Ausnahme für die Nacht: Stadt Zug genehmigt Übertragungen bis 3 Uhr
Die Stadt Zug hat für das Fussball-WM-Viertelfinalspiel zwischen der Schweiz und Argentinien Ausnahmen von üblichen Schank- und Lärmschutzbestimmungen gewährt. Gastrobetriebe dürfen das Spiel in bestehenden Gartenwirtschaften, Strassencafés sowie in Innenräumen mit Tonübertragung zeigen. Die Freinacht gilt in der Nacht von Samstag auf Sonntag; das Spiel findet um 3 Uhr morgens statt.
Die Stadtverwaltung betont, sie knüpfe mit der Regelung an die «positiven Erfahrungen» früherer Fussball-Grossanlässe an. Gleichzeitig hat sie die Ausnahmen klar begrenzt: Bildschirme und Projektionsflächen dürfen eine Diagonale von weniger als drei Metern nicht überschreiten. Zusätzliche Aussenflächen, Zelte oder Überdachungen sind nicht bewilligt.

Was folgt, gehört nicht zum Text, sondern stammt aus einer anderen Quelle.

Lemma tree_pruned root skips a f g : root `prefix_of` a → tree f → pruned (kept root skips) a f g → tree g.
Proof.
  intros Ha Hf Hg q Hq. rewrite Hg in Hq. destruct (below a q && negb (kept root skips q)) eqn:E.
  { by destruct Hq. }
  destruct (Hf q Hq) as [Hp Hd]. split; [done|]. intros r Hr Hne Hnn. rewrite Hg.
  destruct (below a r && negb (kept root skips r)) eqn:E2; [|by apply Hd].
  apply andb_true_iff in E2 as [Hb%below_spec Hk%negb_true_iff].
  rewrite (proj2 (below_spec a q)) in E by (by etrans). cbn in E. apply negb_false_iff in E.
  rewrite (kept_closed root skips r q) in Hk; [done|done| |done]. by etrans.
Qed.

Lemma visit_run skip path w : ∃ r w', visit skip path w = (r, w') ∧
  if existsb (String.eqb path) skip then r = false ∧ files w' = files w
  else r = true ∧ files w' = filter (λ x, below (norm path) x.1 = false) (files w).
Proof.
  unfold visit. destruct (existsb (String.eqb path) skip).
  - rewrite bind_run. eauto.
  - rewrite bind_run. cbn [fst snd]. rewrite bind_run, RemoveAll_run. eauto.
Qed.

(** What is below a directory, but the directory, is below one of its entries. *)
Lemma below_entries f a q : tree f → a ≠ [] → is_Some (f !! q) → q ≠ a →
  existsb (λ c, below (a ++ [c]) q) (children f a) = below a q.
Proof.
  intros Ht Ha Hq Hne. apply eq_true_iff_eq. rewrite existsb_exists, below_spec. split.
  - intros (c & _ & Hb%below_spec). etrans; [|done]. by apply prefix_app_r.
  - intros [[|c r] ->]; [by rewrite app_nil_r in Hne|]. exists c. rewrite below_spec.
    destruct (Ht _ Hq) as [Hpc Hd]. apply Forall_app in Hpc as [_ Hpc%Forall_inv].
    split; [|exists r; by rewrite <- app_assoc]. apply list_elem_of_In, children_spec. split; [done|].
    destruct r as [|d r]; [done|]. rewrite Hd; [done| |..].
    + exists (d :: r). by rewrite <- app_assoc.
    + rewrite <- (app_nil_r (a ++ [c])), <- app_assoc. cbn. intros Heq%(inj (a ++.)). discriminate.
    + by destruct a.
Qed.

(** A file has nothing below it. *)
Lemma below_leaf f a q : tree f → a ≠ [] → f !! a ≠ Some Directory → is_Some (f !! q) → below a q = true → q = a.
Proof.
  intros Ht Ha Hd Hq [[|c r] ->]%below_spec; [by rewrite app_nil_r|]. destruct Hd. apply (Ht _ Hq); [by eexists| |done].
  intros Heq. rewrite <- (app_nil_r a) in Heq at 1. apply (inj (a ++.)) in Heq. discriminate.
Qed.

(** Pruning below each of some entries of a directory. *)
Lemma each_prunes root skips a (f : string → M unit) l : root `prefix_of` a → ∀ w,
  (∀ c w', c ∈ l → tree (files w') → (∀ q, is_Some (files w' !! q) → is_Some (files w !! q)) →
     pruned (kept root skips) (a ++ [c]) (files w') (files (f c w').2)) →
  tree (files w) → ∀ q, files (each f l w).2 !! q =
    if existsb (λ c, below (a ++ [c]) q) l && negb (kept root skips q) then None else files w !! q.
Proof.
  intros Hra. induction l as [|c l IH]; intros w Hf Ht q; cbn [each existsb]; [done|].
  pose proof (Hf c w (list_elem_of_here _ _) Ht (λ _ x, x)) as Hpr. rewrite bind_run, IH.
  - rewrite (Hpr q). by destruct (below (a ++ [c]) q), (existsb _ l), (kept root skips q).
  - intros c' w' Hc' Ht' Hs'. apply Hf; [by right|done|]. intros q' Hq'%Hs'. rewrite Hpr in Hq'.
    destruct (_ && _) in Hq'; [by destruct Hq'|done].
  - refine (tree_pruned root skips _ _ _ _ Ht Hpr). by apply prefix_app_r.
Qed.
Lemma checkMounts_run l w : is_Some (checkMounts l w).1 ↔ forallb (λ x, SupportedFilesystem x.2) l = false.
Proof.
  revert w. induction l as [|[p t] l IH]; intros w; cbn [checkMounts forallb snd].
  - split; [by intros [? [=]]|done].
  - rewrite bind_run. cbn [fst snd log modify]. destruct (SupportedFilesystem t); cbn [negb andb]; [apply IH|].
    split; [done|]. intros _. eexists. done.
Qed.

Lemma checkMounts_keeps l : frame (only []) (checkMounts l).
Proof. induction l as [|[p t] l IH]; cbn [checkMounts]; solve_frame. Qed.

Lemma checkRequired_none m req : Forall (λ p, ∀ t, m !! p = Some t → SupportedFilesystem t = true) req →
  (checkRequired m req = None ↔ forallb (λ p, bool_decide (is_Some (m !! p))) req = true).
Proof.
  intros Hs. induction Hs as [|p req Hp _ IH]; [done|]. cbn [checkRequired forallb].
  destruct (m !! p) as [t|] eqn:E; [|rewrite bool_decide_false by (by intros [? [=]]); done].
  unfold ValidMultiInstanceFilesystem. rewrite (Hp t) by done. cbn [negb]. by rewrite bool_decide_true by eauto.
Qed.

Lemma checkVolumes_ok m w :
  (checkVolumes (Ok m) w).1 = None ↔ usable m (default "" (env w !! "MQ_MULTI_INSTANCE") =s "true") = true.
Proof.
  unfold checkVolumes. rewrite check_run.
  assert (∃ e w1, (if bool_decide (m = ∅) then _ ← log INFO "No volume detected. Persistent messages may be lost"; mret None
      else checkMounts (map_to_list m)) w = (e, w1) ∧ env w1 = env w
    ∧ (is_Some e ↔ forallb (λ x, SupportedFilesystem x.2) (map_to_list m) = false)) as (e & w1 & E & He & Hi).
  { case_bool_decide as Hm.
    - subst m. rewrite map_to_list_empty. eexists _, _. split; [done|]. split; [done|]. split; [by intros [? [=]]|done].
    - destruct (checkMounts (map_to_list m) w) as [e w1] eqn:E. exists e, w1. split; [done|].
      pose proof (checkMounts_keeps (map_to_list m) w) as [He _]. pose proof (checkMounts_run (map_to_list m) w) as Hi.
      rewrite E in He, Hi. done. }
  rewrite E. cbn [fst snd]. unfold usable. destruct e as [e|].
  - rewrite (proj1 Hi) by eauto. done.
  - assert (forallb (λ x, SupportedFilesystem x.2) (map_to_list m) = true) as Hall.
    { destruct (forallb _ _); [done|]. by destruct Hi as [_ [? [=]]]. }
    rewrite Hall. cbn [andb]. rewrite bind_run. unfold Getenv, gets. cbn [fst snd]. rewrite He.
    destruct (_ =s "true"); [|done]. rewrite bind_run. cbn [fst snd negb orb]. apply checkRequired_none.
    apply Forall_forall. intros p _ t Ht. rewrite forallb_forall in Hall.
    apply (Hall (p, t)), list_elem_of_In. by apply elem_of_map_to_list.
Qed.
(* ===== verification/Dev.v ===== *)
(** * The program runmqdevserver (cmd/runmqdevserver)

    The developer image's first program: it prepares the developer's configuration and is then
    replaced by runmqserver. *)
From S2P Require Import Prelude Utf8 GoStrings Paths Os MqIni Json ConsoleLog Support Keystore Tls Runtime Ha Main.
Import Tls.

Open Scope Z_scope.

Module Dev.

Section dev.
Context `{OS} `{Runtime.Kernel} `{Crypto} `{Main.Templates}.

Definition getLogFormat : M string :=
  f ← Getenv "MQ_LOGGING_CONSOLE_FORMAT";
  let logFormat := ToLower (TrimSpace f) in
  logFormat ← (if logFormat =s "" then f ← Getenv "LOG_FORMAT"; mret (ToLower (TrimSpace f)) else mret logFormat);
  mret (if negb (logFormat =s "") && ((logFormat =s "basic") || (logFormat =s "json")) then logFormat else "basic").

Definition getDebug : M bool :=
  debug ← Getenv "DEBUG"; mret ((debug =s "true") || (debug =s "1")).

(** The error of the host name, in the name of the queue manager or in the new logger. *)
Definition configureLogger : M (option error) :=
  f ← getLogFormat;
  n ← Name.GetQueueManagerName;
  mret (match n with
        | Err e => Some e
        | Ok _ =>
            match hostname with
            | Err e => Some e
            | Ok _ => if (f =s "json") || (f =s "basic") then None
                      else Some (Errorf ("invalid value for LOG_FORMAT: " +:+ f))
            end
        end).

Definition logTermination (msg : string) : M unit :=
  _ ← log DEBUG ("Writing termination message: " +:+ msg);
  err ← WriteFile "/run/termination-log" msg;
  _ ← match err with Some e => log DEBUG (Error_ e) | None => mret tt end;
  log ERROR msg.

Definition updateMQSC (appPasswordRequired : bool) : M (option error) :=
  dev ← Getenv "MQ_DEV";
  if dev =s "true" then
    Files.ProcessTemplateFile Main.execute_map Main.parse "/etc/mqm/10-dev.mqsc.tpl" "/run/10-dev.mqsc"
      [("ChckClnt", if appPasswordRequired then "REQUIRED" else "ASQMGR")]
  else mret None.

(** A call whose error is written to the termination log and returned. *)
Definition step (m : M (option error)) (k : M Main.exit) : M Main.exit :=
  e ← m;
  match e with
  | Some e => _ ← logTermination (Error_ e); mret (Main.Returned (Some e))
  | None => k
  end.

Definition simpleAuth : M (option error) :=
  try Files.CopyFile "/etc/mqm/qm-service-component.ini.default" "/run/qm-service-component.ini" ;;
  SimpleAuth.CheckForPasswords.

(** Simple authentication, then the commands for the developer's objects. *)
Definition developerFiles : M Main.exit :=
  enableHtPwd ← LookupEnv "MQ_CONNAUTH_USE_HTP";
  step (match enableHtPwd with
        | Some v => if EqualFold v "true" then simpleAuth else mret None
        | None => mret None
        end) (
  err ← updateMQSC (bool_decide (is_Some enableHtPwd));
  match err with
  | Some e => _ ← logTermination ("Error updating MQSC: " +:+ Error_ e); mret (Main.Returned (Some e))
  | None => mret (Main.Returned None)
  end).

(** A failed [configureLogger] leaves the logger nil, which [logTermination] uses. *)
Definition doMain : M Main.exit :=
  c ← configureLogger;
  match c with
  | Some _ => mret Main.Panicked
  | None =>
      d ← Runtime.LogContainerDetails;
      match d with
      | None => mret Main.Panicked
      | Some d =>
          step (mret d) (
          step (WriteFile "/run/10-dev.mqsc" "") (
          step (WriteFile "/run/20-dev-tls.mqsc" "") (
          step (WriteFile "/run/qm-service-component.ini" "") (
          developerFiles))))
      end
  end.

(** What [main] does with the outcome: the exit code, or the process is replaced by
    runmqserver with these arguments ([syscall.Exec], which is [replace]). *)
Definition main (replace : list string → M (option error)) : M Z :=
  e ← doMain;
  match e with
  | Main.Returned None =>
      err ← replace ["runmqserver"; "-nologruntime"; "-dev"];
      _ ← match err with
          | Some e => log ERROR ("Error replacing this process with runmqserver: " +:+ Error_ e)
          | None => mret tt
          end;
      mret 0
  | e => mret (Main.exit_status e)
  end.

End dev.
End Dev.
(* ===== verification/Gather.v ===== *)
(** * The goroutine that gathers the metrics (internal/metrics/update.go: processMetrics, doConnect)

    It connects to the queue manager, answers the requests of the exporter until something
    fails, closes the connection, and connects again after a while.  It is a state machine: its
    events are what the calls of package mqmetric and its channels give.  Together with the exporter of
    Metrics.v, which reads the answers. *)
From S2P Require Import Prelude Utf8 GoStrings Paths Os MetricNames Metrics.
Import Metrics.

Open Scope Z_scope.

Module Gather.

Section gather.
Context `{Mqmetric}.

Definition requestTimeout : Z := 10.

(** ** Connecting *)

(** The errors of [InitConnection] and [DiscoverAndSubscribe], and the classes discovered. *)
Record attempt := Attempt {
  InitConnection : option error;
  DiscoverAndSubscribe : option error;
  Classes : list monClass }.

Definition doConnect (qmName : string) (a : attempt) : option error :=
  match InitConnection a with
  | Some e => Some (Wrap ("Failed to connect to queue manager " +:+ qmName) e)
  | None =>
      match DiscoverAndSubscribe a with
      | Some e => Some (Wrap "Failed to discover and subscribe to metrics" e)
      | None => None
      end
  end.

(** ** The loop *)

(** At [doConnect]; between two calls of [ProcessPublications]; after the connection was closed; returned. *)
Inductive phase := Connecting | Serving | Waiting | Stopped.

#[export] Instance phase_eq_dec : EqDecision phase.
Proof. solve_decision. Defined.

(** [starts] counts what was sent to [startChannel], [answers] is what was sent to
    [responseChannel], oldest first, and [connected] says whether there is an open connection. *)
Record pstate := PState {
  at_ : phase;
  firstConnect : bool;
  starts : nat;
  metrics_ : gmap string metricData;
  answers : list (gmap string metricData);
  connected : bool }.

Inductive pevent :=
| Connect (a : attempt)
| PublicationsFailed (e : error)            (* [ProcessPublications] fails *)
| Request (collect : bool) (cs : list monClass)   (* with what is published by then *)
| Stop
| Timeout.

Definition initial : pstate := PState Connecting true 0 ∅ [] false.

(** The error ends the inner loop: it is logged and the connection is closed. *)
Definition disconnect (e : error) (s : pstate) : M (option pstate) :=
  _ ← log ERROR ("Metrics Error: " +:+ Error_ e);
  mret (Some (PState Waiting (firstConnect s) (starts s) (metrics_ s) (answers s) false)).

Definition stopped (s : pstate) : M (option pstate) :=
  _ ← log INFO "Stopping metrics gathering";
  mret (Some (PState Stopped (firstConnect s) (starts s) (metrics_ s) (answers s) false)).

(** [None] when the event cannot happen. *)
Definition processMetrics (qmName : string) (e : pevent) (s : pstate) : M (option pstate) :=
  match at_ s, e with
  | Connecting, Connect a =>
      match doConnect qmName a with
      | Some e => disconnect e s
      | None =>
          '(m, _) ← initialiseMetrics (Classes a);
          mret (Some (PState Serving false (if firstConnect s then S (starts s) else starts s) m (answers s) true))
      end
  | Serving, PublicationsFailed e => disconnect e s
  | Serving, Request collect cs =>
      let metrics := if collect then (updateMetrics cs (metrics_ s)).2 else metrics_ s in
      mret (Some (PState Serving (firstConnect s) (starts s) metrics (answers s ++ [metrics]) true))
  | Serving, Timeout =>
      _ ← log DEBUG ("Metrics: No requests received within timeout period (" +:+ Itoa requestTimeout +:+ " seconds)");
      mret (Some s)
  | Serving, Stop | Waiting, Stop => stopped s
  | Waiting, Timeout =>
      _ ← log INFO "Retrying metrics gathering";
      mret (Some (PState Connecting (firstConnect s) (starts s) (metrics_ s) (answers s) false))
  | _, _ => mret None
  end.

Fixpoint prun (qmName : string) (l : list pevent) (s : pstate) : M (option pstate) :=
  match l with
  | [] => mret (Some s)
  | e :: l =>
      s ← processMetrics qmName e s;
      match s with Some s => prun qmName l s | None => mret None end
  end.

(** ** What the events do to the state *)

Definition connects (qmName : string) (e : pevent) : bool :=
  match e with Connect a => bool_decide (doConnect qmName a = None) | _ => false end.
Definition is_connect (e : pevent) : bool := match e with Connect _ => true | _ => false end.
Definition is_request (e : pevent) : bool := match e with Request _ _ => true | _ => false end.
Definition is_stop (e : pevent) : bool := match e with Stop => true | _ => false end.

(** A connection is open exactly while requests are served, there is one signal of the start, with
    the first connection, and the metrics are ones of the table. *)
Record wf (s : pstate) : Prop := {
  wf_connected : connected s = bool_decide (at_ s = Serving);
  wf_starts : starts s = if firstConnect s then 0%nat else 1%nat;
  wf_serving : at_ s = Serving → firstConnect s = false;
  wf_metrics : all_from_table (metrics_ s);
  wf_answers : Forall all_from_table (answers s) }.

Lemma update_lookup cs m key : (updateMetrics cs m).2 !! key = m !! key
  ∨ ∃ x v, m !! key = Some x ∧ (updateMetrics cs m).2 !! key = Some (set_values v x).
Proof.
  unfold updateMetrics. cbn [snd]. revert m. induction (visited cs) as [|[[c t] e] l IH]; intros m; [by left|]. cbn [foldl].
  set (m1 := updateElement m (c, t, e)).
  assert (m1 !! key = m !! key ∨ ∃ x v, m !! key = Some x ∧ m1 !! key = Some (set_values v x)) as H1.
  { unfold m1, updateElement. destruct (decide (makeKey c t e = key)) as [->|Hne]; [|left; by rewrite lookup_alter_ne].
    rewrite lookup_alter_eq. destruct (m !! key) as [x|]; [right|by left]. cbn. eauto. }
  destruct (IH m1) as [E|(x & v & Ex & E)], H1 as [E1|(x1 & v1 & Ex1 & E1)]; rewrite ?E, ?E1 in *; eauto.
  right. injection Ex as <-. eexists _, v. split; [done|]. by destruct x1.
Qed.

Lemma update_table cs m : all_from_table m → all_from_table (updateMetrics cs m).2.
Proof.
  intros Hm key y. destruct (update_lookup cs m key) as [->|(x & v & Ex & ->)]; [apply Hm|].
  intros [= <-]. destruct (Hm key x Ex) as (row & ? & ? & ?). by exists row.
Qed.

Lemma update_kinds cs m : same_kinds m (updateMetrics cs m).2.
Proof. intros key. destruct (update_lookup cs m key) as [->|(x & v & -> & ->)]; done. Qed.

(** What an event does, by cases; the world plays no part. *)
Definition stepped (qmName : string) (e : pevent) (s s' : pstate) : Prop :=
  answers s' = answers s ++ (if is_request e then [metrics_ s'] else [])
  ∧ firstConnect s' = firstConnect s && negb (connects qmName e)
  ∧ (is_stop e = true ↔ at_ s' = Stopped)
  ∧ (is_connect e = false → same_kinds (metrics_ s) (metrics_ s'))
  ∧ at_ s ≠ Stopped.

Lemma step_spec qmName e s w s' w' : wf s → processMetrics qmName e s w = (Some s', w') →
  wf s' ∧ stepped qmName e s s'.
Proof.
  intros [Hc Hst Hf Hm Ha]. unfold processMetrics, disconnect, stopped, stepped.
  destruct (at_ s) eqn:Ep, e as [a|er|col cs| |]; try done; cbn [is_request is_stop is_connect connects];
    rewrite ?andb_true_r, ?app_nil_r.
  - destruct (doConnect qmName a) as [er|] eqn:Ed; rewrite bind_run; cbn [fst snd].
    + intros [= <- _]. cbn [negb at_ firstConnect answers metrics_]. rewrite andb_true_r. split; [by split|by split_and!].
    + pose proof (initialised_table (Classes a) w) as Ht.
      destruct (initialiseMetrics (Classes a) w) as [[m er] w1]. cbn [fst snd] in *. intros [= <- _].
      cbn [negb at_ firstConnect answers metrics_]. rewrite andb_false_r. split; [|by split_and!].
      split; cbn; try done. rewrite Hst. by destruct (firstConnect s).
  - rewrite bind_run. intros [= <- _]. split; [by split|by split_and!].
  - intros [= <- _]. cbn [at_ firstConnect answers metrics_].
    assert (all_from_table (if col then (updateMetrics cs (metrics_ s)).2 else metrics_ s)) as Ht
      by (destruct col; auto using update_table).
    split; [split; cbn; auto; apply Forall_app; by repeat constructor|]. split_and!; try done.
    intros _. destruct col; [apply update_kinds|]. by intros key.
  - rewrite bind_run. intros [= <- _]. split; [by split|by split_and!].
  - rewrite bind_run. intros [= <- _]. rewrite Ep. split; [by split; rewrite ?Ep|by split_and!].
  - rewrite bind_run. intros [= <- _]. split; [by split|by split_and!].
  - rewrite bind_run. intros [= <- _]. split; [by split|by split_and!].
Qed.

Lemma same_kinds_trans r1 r2 r3 : same_kinds r1 r2 → same_kinds r2 r3 → same_kinds r1 r3.
Proof. intros H1 H2 key. by rewrite H1, H2. Qed.

(** The same for a run: the answers, the first connection, the last event and the kinds. *)
Lemma prun_spec qmName l s w s' w' : wf s → prun qmName l s w = (Some s', w') →
  wf s' ∧ length (answers s') = (length (answers s) + length (filter is_request l))%nat
  ∧ firstConnect s' = firstConnect s && negb (existsb (connects qmName) l)
  ∧ match list.last l with Some e => is_stop e = true ↔ at_ s' = Stopped | None => s' = s end
  ∧ (existsb is_connect l = false → ∃ rs, answers s' = answers s ++ rs
       ∧ Forall (same_kinds (metrics_ s)) (metrics_ s' :: rs)).
Proof.
  revert s w. induction l as [|e l IH]; intros s w Hs; cbn [prun].
  { intros [= <- _]. cbn. rewrite andb_true_r. do 2 (split; [done || lia|]). do 2 (split; [done|]). intros _. exists [].
    rewrite app_nil_r. split; [done|]. repeat constructor. }
  rewrite bind_run. destruct (processMetrics qmName e s w) as [[s1|] w1] eqn:E; [|done]. cbn [fst snd].
  intros Hr. destruct (step_spec _ _ _ _ _ _ Hs E) as (Hs1 & Ha1 & Hf1 & Hst1 & Hk1 & _).
  destruct (IH s1 w1 Hs1 Hr) as (Hs' & Ha' & Hf' & Hst' & Hk'). split; [done|]. split_and!.
  - rewrite Ha', Ha1, length_app. destruct (is_request e) eqn:Er.
    + rewrite filter_cons_True by by rewrite Er. cbn. lia.
    + rewrite filter_cons_False by (rewrite Er; by intros []). cbn. lia.
  - rewrite Hf', Hf1. cbn [existsb]. by destruct (firstConnect s), (connects qmName e), (existsb _ l).
  - destruct l as [|e' l]; [cbn in *; by subst s'|].
    rewrite last_cons_cons. destruct (list.last (e' :: l)) eqn:El; [exact Hst'|by apply last_None in El].
  - cbn [existsb]. intros [He Hl]%orb_false_iff. destruct (Hk' Hl) as (rs & -> & Hrs). specialize (Hk1 He). rewrite Ha1.
    exists ((if is_request e then [metrics_ s1] else []) ++ rs). split; [by rewrite app_assoc|].
    inversion_clear Hrs as [|? ? Hm Hrs1]. constructor; [by eapply same_kinds_trans|].
    apply Forall_app; split; [destruct (is_request e); by repeat constructor|].
    eapply Forall_impl; [exact Hrs1|]. intros r. by apply same_kinds_trans.
Qed.

Lemma initial_wf : wf initial.
Proof. by split. Qed.

(** A stop ends it at once, or after the connection that is being made. *)
Lemma stop_ends qmName s a w : at_ s ≠ Stopped → ∃ s' w',
  prun qmName (if bool_decide (at_ s = Connecting) then [Connect a; Stop] else [Stop]) s w = (Some s', w')
  ∧ at_ s' = Stopped ∧ connected s' = false.
Proof.
  intros Hs. destruct (at_ s) eqn:Ep; try done.
  - rewrite bool_decide_true by done. cbn [prun]. rewrite bind_run. unfold processMetrics at 1. rewrite Ep.
    destruct (doConnect qmName a) as [e|]; unfold disconnect; rewrite bind_run.
    + cbn [fst snd mret M_ret]. rewrite bind_run. cbn. eauto.
    + destruct (initialiseMetrics (Classes a) w) as [[m er] w1]. cbn [fst snd mret M_ret]. rewrite bind_run. cbn. eauto.
  - rewrite bool_decide_false by done. cbn [prun]. rewrite bind_run. unfold processMetrics. rewrite Ep. cbn. eauto.
  - rewrite bool_decide_false by done. cbn [prun]. rewrite bind_run. unfold processMetrics. rewrite Ep. cbn. eauto.
Qed.

(** C22. Whatever fails, the goroutine keeps its promises to the others: the start is signalled exactly once, with
    the first connection; every request has one answer, whose metrics are ones of the table; the connection is open
    exactly while requests are served; it returns only for a stop, and a stop ends it, connection closed, at once or after
    the attempt to connect under way. *)
Theorem gathering_lifecycle qmName l w s w' : prun qmName l initial w = (Some s, w') →
  starts s = (if existsb (connects qmName) l then 1 else 0)%nat
  ∧ length (answers s) = length (filter is_request l) ∧ Forall all_from_table (answers s)
  ∧ connected s = bool_decide (at_ s = Serving)
  ∧ (at_ s = Stopped ↔ list.last l = Some Stop)
  ∧ (at_ s ≠ Stopped → ∀ a w, ∃ s' w',
       prun qmName (if bool_decide (at_ s = Connecting) then [Connect a; Stop] else [Stop]) s w = (Some s', w')
       ∧ at_ s' = Stopped ∧ connected s' = false).
Proof.
  intros Hr. destruct (prun_spec _ _ _ _ _ _ initial_wf Hr) as ([Hc Hst _ _ Ha] & Hl & Hf & Hlast & _).
  split_and!; try done.
  - rewrite Hst, Hf. cbn [initial firstConnect andb]. by destruct (existsb _ l).
  - destruct (list.last l) as [e|]; [rewrite <- Hlast; by destruct e|]. by subst s.
  - intros Hn a w1. by apply stop_ends.
Qed.

(** ** With the exporter *)

Lemma Collects_some qm r0 rs e : scraped qm r0 e → Forall (same_kinds r0) rs → is_Some (Collects rs e).
Proof.
  revert e. induction rs as [|r rs IH]; intros e He Hrs; [by eexists|]. apply Forall_cons in Hrs as [Hr Hrs].
  destruct (Collect_scraped qm r0 r e He Hr) as (e1 & E & _ & He1 & _). cbn [Collects]. rewrite E. by apply IH.
Qed.


End gather.

(** ** A queue manager to evaluate on *)

Definition published (v : Z) : list monClass :=
  [Class_ "STATMQI" [Type_ "PUT" "$SYS/MQ" [Element "Interval total MQPUT/MQPUT1 count" MQIAMO_MONITOR_DELTA {[QMgrMapKey := v]}]]].

Definition unavailable : pevent := Connect (Attempt (Some (Errorf "MQCONN: MQRC 2059")) None []).
Definition available : pevent := Connect (Attempt None None (published 0)).

Definition gather (l : list pevent) (s : @pstate integers) : option (@pstate integers) * world :=
  @prun integers "QM1" l s (world_of [] []).

(** The queue manager is not there at first; then it is described and scraped. *)
Definition session : list pevent :=
  [unavailable; Timeout; available; Request false (published 0); Request true (published 7); Stop].

Lemma gathering_lifecycle_witness : ∃ s w', gather session initial = (Some s, w')
  ∧ starts s = 1%nat ∧ length (answers s) = 2%nat ∧ at_ s = Stopped.
Proof.
  destruct (gather session initial) as [[s|] w'] eqn:E; [|exfalso; vm_compute in E; discriminate].
  destruct (@gathering_lifecycle integers "QM1" session (world_of [] []) s w' E) as (Hs & Hl & _ & _ & Hst & _).
  exists s, w'. split; [reflexivity|]. split; [exact Hs|]. split; [exact Hl|]. apply Hst. reflexivity.
Defined.

Definition serving : @pstate integers := default initial (gather [available] initial).1.

Lemma serving_wf : wf serving.
Proof. by destruct (prun_spec "QM1" [available] initial (world_of [] []) serving (gather [available] initial).2 initial_wf) as [Hw _]. Qed.

Definition scraping : list pevent := [Request false (published 0); Request true (published 7); Timeout; Request true (published 5)].


End Gather.
(* ===== verification/StartOrder.v ===== *)
(** * The order of the start (properties of cmd/runmqserver/main.go)

    Two properties of the whole start: nothing is changed unless the license is accepted, and the file that
    signals readiness is made only after the queue manager was started.  The second needs that no
    other operation of the start makes the file: a lemma for each function, by the rules of Frame.v. *)
From S2P Require Import Prelude Utf8 GoStrings Bufio Paths Os Frame MqVersion MqIni Ready Json Diagnostics ConsoleLog Support Keystore Tls Startup Runtime Qmgr Ha Web Main.
Import Tls.

Open Scope Z_scope.

Module StartOrder.

Definition readyPath : list string := ["run"; "runmqserver"; "ready"].

Lemma readyPath_norm : norm Ready.readyFile = readyPath.
Proof. by vm_compute. Qed.

(** A path joined to a directory that is not on the way to the file. *)
Definition elsewhere (p : list string) : bool := negb (bool_decide (p `prefix_of` readyPath)).

Lemma elsewhere_app p q : elsewhere p = true → p ++ q ≠ readyPath.
Proof.
  intros He Hq. unfold elsewhere in He. breflect. apply He. rewrite <- Hq. by apply prefix_app_r.
Qed.

Lemma CleanPath_elsewhere p ps : IsAbs p = true → elsewhere (norm p) = true → norm (CleanPath (p :: ps)) ≠ readyPath.
Proof.
  intros Ha He. rewrite CleanPath_abs by done.
  rewrite norm_abs by (apply Forall_app; auto using norm_plain, CleanPath_plain). by apply elsewhere_app.
Qed.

- Erlaubt: Tonübertragungen in bestehenden Aussenbereichen und Innenräumen
- Erlaubt: Bildschirme/Projektionen mit < 3 m Diagonale
- Nicht erlaubt: Erweiterung der Aussenflächen, Zelte oder Überdachungen
Für Gäste und Anwohnende bedeutet die Ausnahmeregelung konkret: Es ist mit einer erhöhten Betriebsamkeit in den Gastgewerbe-Aussenbereichen in der Innenstadt zu rechnen. Der nächtliche Lärmpegel kann lokal ansteigen, insbesondere in den Bereichen mit Gartenwirtschaften und Strassencafés. Wer in der Nacht Ruhe sucht, sollte dies bei seiner Planung berücksichtigen.
| Aspekt | Regelung |
|---|---|
| Datum/Zeit | Nacht von Samstag auf Sonntag, Spielbeginn 3:00 Uhr |
| Orte | Bestehende Gartenwirtschaften, Strassencafés, Innenräume |
| Bildschirmgrösse | < 3 m Diagonale |
| Nicht erlaubt | Zusätzliche Aussenflächen, Zelte, Überdachungen |
Gastrobetriebe, die die Ausnahme nutzen möchten, müssen sich an diese Vorgaben halten. Für Veranstalter und Betriebe ist es ratsam, im Vorfeld die Betriebs- und Sicherheitskonzepte zu prüfen und die Nachbarschaft zu informieren, um Konflikte zu vermeiden. Behördenbehördliche Kontrollen sind möglich, falls die Vorgaben nicht eingehalten werden.
Für die Bevölkerung bleibt wichtig: Diese Regelung ist eine einmalige Ausnahme für das Spiel und sollte nicht mit einer generellen Liberalisierung der Nachtbestimmungen verwechselt werden. Bewohnerinnen und Bewohner, die von Lärm betroffen sind, haben wie immer die Möglichkeit, sich bei den zuständigen Stellen zu melden.